For the listing below, report all lines that hold the word "assert".
--
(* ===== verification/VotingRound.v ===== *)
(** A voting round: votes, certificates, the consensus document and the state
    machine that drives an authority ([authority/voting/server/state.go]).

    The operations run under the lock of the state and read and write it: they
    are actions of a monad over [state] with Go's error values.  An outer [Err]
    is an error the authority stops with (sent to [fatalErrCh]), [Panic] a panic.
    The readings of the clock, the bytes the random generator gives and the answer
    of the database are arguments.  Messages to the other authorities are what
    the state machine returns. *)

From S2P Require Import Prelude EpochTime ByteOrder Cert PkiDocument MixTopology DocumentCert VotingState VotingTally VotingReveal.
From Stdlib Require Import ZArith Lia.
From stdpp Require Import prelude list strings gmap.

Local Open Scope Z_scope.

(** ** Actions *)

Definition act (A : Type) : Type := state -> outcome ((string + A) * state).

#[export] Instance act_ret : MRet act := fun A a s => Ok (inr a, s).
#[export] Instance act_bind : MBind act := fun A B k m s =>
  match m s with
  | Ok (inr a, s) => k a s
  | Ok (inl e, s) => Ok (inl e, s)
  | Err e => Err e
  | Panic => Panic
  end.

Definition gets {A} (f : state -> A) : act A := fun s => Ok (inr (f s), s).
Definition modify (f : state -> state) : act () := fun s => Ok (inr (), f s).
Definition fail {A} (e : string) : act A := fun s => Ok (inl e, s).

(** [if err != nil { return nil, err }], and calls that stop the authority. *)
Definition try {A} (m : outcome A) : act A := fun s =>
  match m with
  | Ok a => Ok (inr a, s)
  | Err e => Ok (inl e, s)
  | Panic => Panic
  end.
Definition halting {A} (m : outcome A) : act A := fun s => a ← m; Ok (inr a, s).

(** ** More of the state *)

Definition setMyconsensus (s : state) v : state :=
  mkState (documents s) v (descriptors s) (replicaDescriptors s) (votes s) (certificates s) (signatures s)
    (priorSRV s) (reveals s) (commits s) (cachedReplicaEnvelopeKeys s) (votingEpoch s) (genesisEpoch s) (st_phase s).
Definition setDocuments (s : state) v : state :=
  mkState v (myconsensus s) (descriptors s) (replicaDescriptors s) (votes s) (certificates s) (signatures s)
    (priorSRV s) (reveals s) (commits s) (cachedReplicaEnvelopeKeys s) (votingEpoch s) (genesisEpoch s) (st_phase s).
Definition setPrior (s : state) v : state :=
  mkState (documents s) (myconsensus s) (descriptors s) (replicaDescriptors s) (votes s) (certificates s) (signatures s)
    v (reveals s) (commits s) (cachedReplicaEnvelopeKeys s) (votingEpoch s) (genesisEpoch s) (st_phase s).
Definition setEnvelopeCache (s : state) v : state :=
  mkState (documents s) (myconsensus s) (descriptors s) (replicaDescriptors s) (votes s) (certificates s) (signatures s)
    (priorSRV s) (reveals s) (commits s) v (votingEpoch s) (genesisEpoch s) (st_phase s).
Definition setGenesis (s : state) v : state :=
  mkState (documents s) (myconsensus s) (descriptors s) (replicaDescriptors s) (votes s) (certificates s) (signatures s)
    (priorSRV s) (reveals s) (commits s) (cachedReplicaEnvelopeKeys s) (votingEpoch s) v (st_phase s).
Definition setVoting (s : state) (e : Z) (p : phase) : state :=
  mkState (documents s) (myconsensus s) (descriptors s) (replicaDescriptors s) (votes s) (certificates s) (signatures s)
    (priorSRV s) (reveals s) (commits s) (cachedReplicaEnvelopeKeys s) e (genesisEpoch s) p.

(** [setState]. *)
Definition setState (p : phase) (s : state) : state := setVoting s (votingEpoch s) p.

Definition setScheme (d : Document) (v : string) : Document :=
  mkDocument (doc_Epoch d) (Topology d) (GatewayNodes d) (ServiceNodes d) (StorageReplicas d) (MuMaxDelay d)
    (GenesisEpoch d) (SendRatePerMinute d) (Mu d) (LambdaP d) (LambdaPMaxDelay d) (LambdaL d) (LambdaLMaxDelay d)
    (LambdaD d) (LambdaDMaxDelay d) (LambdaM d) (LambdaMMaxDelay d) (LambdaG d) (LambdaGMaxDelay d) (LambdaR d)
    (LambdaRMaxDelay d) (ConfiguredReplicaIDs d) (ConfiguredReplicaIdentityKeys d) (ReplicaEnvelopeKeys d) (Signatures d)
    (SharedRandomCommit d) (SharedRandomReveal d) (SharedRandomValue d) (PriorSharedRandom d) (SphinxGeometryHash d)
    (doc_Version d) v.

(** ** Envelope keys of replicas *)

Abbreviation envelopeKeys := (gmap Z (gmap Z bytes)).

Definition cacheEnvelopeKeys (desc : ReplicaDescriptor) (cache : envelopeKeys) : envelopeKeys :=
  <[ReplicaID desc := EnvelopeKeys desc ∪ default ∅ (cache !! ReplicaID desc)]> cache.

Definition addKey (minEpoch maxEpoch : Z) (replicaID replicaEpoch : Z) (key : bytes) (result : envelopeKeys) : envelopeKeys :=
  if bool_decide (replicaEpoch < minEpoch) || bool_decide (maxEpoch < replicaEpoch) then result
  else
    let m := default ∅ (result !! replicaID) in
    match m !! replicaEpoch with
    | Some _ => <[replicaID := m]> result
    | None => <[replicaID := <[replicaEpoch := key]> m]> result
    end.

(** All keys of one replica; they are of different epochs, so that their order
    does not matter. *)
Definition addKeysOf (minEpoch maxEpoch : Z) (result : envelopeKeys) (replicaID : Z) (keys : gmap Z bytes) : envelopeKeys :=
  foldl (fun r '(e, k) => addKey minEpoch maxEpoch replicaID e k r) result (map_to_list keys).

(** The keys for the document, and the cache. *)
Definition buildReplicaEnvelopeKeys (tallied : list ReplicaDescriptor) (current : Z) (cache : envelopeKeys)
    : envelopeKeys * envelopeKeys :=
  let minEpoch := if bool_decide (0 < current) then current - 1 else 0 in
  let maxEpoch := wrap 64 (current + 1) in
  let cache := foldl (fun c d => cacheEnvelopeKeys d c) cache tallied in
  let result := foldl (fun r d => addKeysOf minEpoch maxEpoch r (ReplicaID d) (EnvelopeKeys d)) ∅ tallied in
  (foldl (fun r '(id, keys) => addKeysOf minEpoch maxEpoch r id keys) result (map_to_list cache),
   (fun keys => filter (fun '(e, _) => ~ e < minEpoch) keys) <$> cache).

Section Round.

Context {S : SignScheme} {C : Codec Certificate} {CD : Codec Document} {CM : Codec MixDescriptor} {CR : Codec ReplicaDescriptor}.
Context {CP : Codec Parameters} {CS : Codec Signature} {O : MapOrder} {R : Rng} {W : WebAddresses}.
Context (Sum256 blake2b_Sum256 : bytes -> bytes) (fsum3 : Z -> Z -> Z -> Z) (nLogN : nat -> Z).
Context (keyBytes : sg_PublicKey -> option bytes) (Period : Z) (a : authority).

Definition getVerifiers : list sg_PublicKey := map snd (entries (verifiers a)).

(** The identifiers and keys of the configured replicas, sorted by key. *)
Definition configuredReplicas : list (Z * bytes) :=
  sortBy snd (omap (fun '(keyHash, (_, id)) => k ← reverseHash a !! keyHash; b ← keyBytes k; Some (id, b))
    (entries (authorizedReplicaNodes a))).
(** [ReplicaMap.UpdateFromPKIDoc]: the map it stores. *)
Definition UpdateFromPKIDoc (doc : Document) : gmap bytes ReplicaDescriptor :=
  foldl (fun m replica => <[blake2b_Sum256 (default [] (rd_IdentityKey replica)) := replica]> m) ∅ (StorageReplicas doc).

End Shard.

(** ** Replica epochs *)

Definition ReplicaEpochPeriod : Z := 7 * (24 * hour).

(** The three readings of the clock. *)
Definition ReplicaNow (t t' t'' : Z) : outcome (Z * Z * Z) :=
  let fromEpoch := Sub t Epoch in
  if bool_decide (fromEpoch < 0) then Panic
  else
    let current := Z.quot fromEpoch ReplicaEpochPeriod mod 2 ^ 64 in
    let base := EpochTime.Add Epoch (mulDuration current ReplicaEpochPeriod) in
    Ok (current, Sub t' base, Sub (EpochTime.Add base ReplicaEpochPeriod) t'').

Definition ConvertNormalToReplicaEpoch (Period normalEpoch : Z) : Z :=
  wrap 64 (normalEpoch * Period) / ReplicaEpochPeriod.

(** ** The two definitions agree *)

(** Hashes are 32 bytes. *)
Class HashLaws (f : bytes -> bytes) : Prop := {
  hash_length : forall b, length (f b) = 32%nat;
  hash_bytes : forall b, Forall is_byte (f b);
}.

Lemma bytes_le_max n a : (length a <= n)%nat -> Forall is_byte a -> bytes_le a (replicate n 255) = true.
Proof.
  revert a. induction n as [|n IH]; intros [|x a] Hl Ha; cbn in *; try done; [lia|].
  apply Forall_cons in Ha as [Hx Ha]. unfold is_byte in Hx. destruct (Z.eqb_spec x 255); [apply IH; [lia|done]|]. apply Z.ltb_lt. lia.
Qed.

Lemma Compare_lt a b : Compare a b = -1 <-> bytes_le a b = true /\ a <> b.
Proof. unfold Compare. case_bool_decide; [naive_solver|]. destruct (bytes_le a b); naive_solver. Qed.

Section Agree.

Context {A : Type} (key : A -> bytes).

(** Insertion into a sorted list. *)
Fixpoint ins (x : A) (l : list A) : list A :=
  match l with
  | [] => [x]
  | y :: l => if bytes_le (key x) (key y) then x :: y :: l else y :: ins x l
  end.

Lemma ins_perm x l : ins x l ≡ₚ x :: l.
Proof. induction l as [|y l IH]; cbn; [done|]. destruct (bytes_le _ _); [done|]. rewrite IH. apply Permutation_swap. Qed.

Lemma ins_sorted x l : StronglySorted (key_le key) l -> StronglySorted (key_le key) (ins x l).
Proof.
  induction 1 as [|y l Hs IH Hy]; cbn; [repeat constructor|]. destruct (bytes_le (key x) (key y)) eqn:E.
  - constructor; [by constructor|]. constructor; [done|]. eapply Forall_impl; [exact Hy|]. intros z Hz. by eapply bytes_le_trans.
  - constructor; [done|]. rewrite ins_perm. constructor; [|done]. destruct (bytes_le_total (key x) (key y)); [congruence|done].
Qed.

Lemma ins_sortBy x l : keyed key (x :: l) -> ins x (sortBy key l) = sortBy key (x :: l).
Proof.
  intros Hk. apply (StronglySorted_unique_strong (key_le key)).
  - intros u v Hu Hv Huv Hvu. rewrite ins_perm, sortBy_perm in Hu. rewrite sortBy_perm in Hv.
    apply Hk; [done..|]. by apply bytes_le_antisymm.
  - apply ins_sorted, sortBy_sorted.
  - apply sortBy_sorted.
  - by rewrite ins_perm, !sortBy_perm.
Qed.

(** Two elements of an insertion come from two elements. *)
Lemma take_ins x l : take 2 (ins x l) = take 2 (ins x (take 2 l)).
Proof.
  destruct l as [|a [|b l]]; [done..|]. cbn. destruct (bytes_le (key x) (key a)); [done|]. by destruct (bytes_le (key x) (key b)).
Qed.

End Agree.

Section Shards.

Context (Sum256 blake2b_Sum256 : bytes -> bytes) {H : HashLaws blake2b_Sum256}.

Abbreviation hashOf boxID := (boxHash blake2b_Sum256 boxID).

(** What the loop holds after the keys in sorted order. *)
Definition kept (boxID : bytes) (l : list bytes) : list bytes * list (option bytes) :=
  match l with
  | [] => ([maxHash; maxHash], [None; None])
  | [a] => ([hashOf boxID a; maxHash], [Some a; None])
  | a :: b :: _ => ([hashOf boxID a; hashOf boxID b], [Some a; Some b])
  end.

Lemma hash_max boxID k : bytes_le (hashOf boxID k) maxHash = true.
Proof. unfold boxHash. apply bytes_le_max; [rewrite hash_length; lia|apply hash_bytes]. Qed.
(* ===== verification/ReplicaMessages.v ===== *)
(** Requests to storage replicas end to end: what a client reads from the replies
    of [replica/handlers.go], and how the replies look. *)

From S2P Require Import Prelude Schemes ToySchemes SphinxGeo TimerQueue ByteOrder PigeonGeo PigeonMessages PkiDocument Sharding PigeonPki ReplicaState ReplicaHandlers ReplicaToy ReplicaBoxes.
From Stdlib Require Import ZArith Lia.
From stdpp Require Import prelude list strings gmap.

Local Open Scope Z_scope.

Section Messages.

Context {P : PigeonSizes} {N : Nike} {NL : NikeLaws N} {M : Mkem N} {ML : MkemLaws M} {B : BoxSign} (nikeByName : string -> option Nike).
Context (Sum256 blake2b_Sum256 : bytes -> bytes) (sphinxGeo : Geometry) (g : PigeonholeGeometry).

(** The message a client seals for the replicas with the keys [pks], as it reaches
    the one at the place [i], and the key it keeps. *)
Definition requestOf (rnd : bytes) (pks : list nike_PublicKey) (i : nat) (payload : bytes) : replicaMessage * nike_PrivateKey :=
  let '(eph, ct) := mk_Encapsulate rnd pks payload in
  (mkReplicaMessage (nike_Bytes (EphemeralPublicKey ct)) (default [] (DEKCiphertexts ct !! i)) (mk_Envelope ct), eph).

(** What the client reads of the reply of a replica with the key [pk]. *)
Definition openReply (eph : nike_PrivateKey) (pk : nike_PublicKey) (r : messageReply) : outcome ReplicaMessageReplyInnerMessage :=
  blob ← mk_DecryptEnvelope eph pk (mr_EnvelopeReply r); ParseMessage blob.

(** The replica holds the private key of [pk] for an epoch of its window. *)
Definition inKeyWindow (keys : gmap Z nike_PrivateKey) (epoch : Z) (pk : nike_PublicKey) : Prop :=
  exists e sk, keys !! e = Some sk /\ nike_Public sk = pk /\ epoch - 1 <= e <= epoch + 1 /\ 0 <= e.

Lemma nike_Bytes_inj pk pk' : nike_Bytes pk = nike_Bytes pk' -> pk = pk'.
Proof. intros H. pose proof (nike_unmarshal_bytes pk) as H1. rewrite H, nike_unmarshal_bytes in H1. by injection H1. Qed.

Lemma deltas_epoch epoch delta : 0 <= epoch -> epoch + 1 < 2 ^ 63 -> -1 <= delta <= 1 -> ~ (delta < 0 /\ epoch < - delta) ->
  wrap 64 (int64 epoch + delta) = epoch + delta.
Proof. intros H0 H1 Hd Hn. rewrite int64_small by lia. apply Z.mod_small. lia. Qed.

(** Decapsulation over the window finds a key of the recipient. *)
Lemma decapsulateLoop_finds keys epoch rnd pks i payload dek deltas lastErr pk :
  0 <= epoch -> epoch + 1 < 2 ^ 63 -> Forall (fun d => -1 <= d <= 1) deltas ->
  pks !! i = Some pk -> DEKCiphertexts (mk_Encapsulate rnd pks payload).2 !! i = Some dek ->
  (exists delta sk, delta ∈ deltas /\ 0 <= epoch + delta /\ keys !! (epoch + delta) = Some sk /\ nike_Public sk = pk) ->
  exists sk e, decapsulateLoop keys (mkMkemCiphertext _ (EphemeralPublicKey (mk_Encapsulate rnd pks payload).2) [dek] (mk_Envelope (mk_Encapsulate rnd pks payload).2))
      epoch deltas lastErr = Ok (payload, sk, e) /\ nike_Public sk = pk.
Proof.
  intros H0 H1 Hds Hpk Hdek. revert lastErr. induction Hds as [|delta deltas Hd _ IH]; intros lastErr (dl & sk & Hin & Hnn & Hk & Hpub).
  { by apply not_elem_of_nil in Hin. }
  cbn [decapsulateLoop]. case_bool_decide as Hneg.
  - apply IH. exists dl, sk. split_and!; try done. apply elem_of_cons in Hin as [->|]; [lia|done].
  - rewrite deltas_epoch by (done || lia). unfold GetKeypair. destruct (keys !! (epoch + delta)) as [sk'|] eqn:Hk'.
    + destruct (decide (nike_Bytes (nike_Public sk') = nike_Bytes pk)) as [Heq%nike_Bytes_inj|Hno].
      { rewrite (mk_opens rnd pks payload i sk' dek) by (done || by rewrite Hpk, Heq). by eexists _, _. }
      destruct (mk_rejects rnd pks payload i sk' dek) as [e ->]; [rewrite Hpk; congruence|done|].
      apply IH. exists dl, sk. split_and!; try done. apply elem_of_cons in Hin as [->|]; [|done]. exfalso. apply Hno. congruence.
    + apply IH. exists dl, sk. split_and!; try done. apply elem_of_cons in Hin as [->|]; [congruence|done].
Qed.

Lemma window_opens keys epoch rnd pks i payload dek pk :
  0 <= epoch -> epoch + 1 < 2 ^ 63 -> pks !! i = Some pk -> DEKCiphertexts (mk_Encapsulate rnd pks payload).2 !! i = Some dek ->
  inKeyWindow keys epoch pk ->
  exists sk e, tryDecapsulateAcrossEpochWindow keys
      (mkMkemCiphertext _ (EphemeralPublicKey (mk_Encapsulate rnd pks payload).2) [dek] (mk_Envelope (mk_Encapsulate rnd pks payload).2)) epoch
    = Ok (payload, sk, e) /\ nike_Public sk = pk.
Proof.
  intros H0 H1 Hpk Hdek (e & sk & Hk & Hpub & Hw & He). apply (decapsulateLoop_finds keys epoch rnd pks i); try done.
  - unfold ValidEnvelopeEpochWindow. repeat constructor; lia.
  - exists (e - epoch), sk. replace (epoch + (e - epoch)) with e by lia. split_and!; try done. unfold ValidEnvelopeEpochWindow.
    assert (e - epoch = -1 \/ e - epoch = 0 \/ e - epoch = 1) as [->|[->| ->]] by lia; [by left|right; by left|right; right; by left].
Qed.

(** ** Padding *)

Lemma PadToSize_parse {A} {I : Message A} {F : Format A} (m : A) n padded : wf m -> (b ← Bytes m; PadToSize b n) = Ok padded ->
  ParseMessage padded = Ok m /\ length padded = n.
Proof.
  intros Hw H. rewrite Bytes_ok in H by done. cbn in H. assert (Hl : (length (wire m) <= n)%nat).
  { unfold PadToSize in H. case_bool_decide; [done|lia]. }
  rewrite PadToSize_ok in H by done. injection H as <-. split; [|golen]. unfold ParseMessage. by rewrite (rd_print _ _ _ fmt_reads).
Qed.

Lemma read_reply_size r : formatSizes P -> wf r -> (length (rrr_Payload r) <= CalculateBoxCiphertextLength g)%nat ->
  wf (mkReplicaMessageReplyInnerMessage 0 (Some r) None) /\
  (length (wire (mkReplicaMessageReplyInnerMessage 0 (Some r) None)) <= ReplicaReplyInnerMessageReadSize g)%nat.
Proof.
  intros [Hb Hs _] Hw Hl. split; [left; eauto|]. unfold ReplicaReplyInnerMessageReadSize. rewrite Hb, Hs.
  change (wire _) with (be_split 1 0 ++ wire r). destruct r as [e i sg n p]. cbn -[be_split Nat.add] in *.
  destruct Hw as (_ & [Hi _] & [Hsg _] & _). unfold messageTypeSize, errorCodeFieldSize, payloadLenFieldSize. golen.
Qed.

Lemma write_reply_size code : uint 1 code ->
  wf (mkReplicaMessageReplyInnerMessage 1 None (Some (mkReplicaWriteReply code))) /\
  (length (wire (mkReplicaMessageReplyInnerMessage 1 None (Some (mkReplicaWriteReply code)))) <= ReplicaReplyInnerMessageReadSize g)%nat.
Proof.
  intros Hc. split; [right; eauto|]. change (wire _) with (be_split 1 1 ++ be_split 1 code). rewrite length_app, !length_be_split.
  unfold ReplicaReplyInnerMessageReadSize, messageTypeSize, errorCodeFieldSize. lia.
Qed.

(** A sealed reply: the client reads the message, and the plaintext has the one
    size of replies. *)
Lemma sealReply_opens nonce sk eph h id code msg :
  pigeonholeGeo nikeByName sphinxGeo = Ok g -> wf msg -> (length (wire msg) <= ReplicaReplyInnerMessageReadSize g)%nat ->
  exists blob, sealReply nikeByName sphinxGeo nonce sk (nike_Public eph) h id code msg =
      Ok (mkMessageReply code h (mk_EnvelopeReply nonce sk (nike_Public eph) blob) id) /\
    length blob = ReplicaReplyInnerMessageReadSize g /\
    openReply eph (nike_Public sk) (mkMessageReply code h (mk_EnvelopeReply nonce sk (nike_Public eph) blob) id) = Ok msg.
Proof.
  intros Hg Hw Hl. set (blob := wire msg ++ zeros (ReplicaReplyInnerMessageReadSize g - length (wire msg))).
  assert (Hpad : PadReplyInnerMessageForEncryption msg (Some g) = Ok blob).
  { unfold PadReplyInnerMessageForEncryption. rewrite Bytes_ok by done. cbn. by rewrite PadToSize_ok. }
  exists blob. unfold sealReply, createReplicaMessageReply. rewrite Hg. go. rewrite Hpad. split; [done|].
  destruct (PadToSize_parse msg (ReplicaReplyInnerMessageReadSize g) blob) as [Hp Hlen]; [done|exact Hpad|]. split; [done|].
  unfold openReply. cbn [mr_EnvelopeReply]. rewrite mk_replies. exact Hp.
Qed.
--
Exercise answer -
    assert (e - epoch = -1 \/ e - epoch = 0 \/ e - epoch = 1) as [->|[->| ->]] by lia; [by left|right; by left|right; right; by left].
  intros Hw H. rewrite Bytes_ok in H by done. cbn in H. assert (Hl : (length (wire m) <= n)%nat).
  assert (Hpad : PadReplyInnerMessageForEncryption msg (Some g) = Ok blob).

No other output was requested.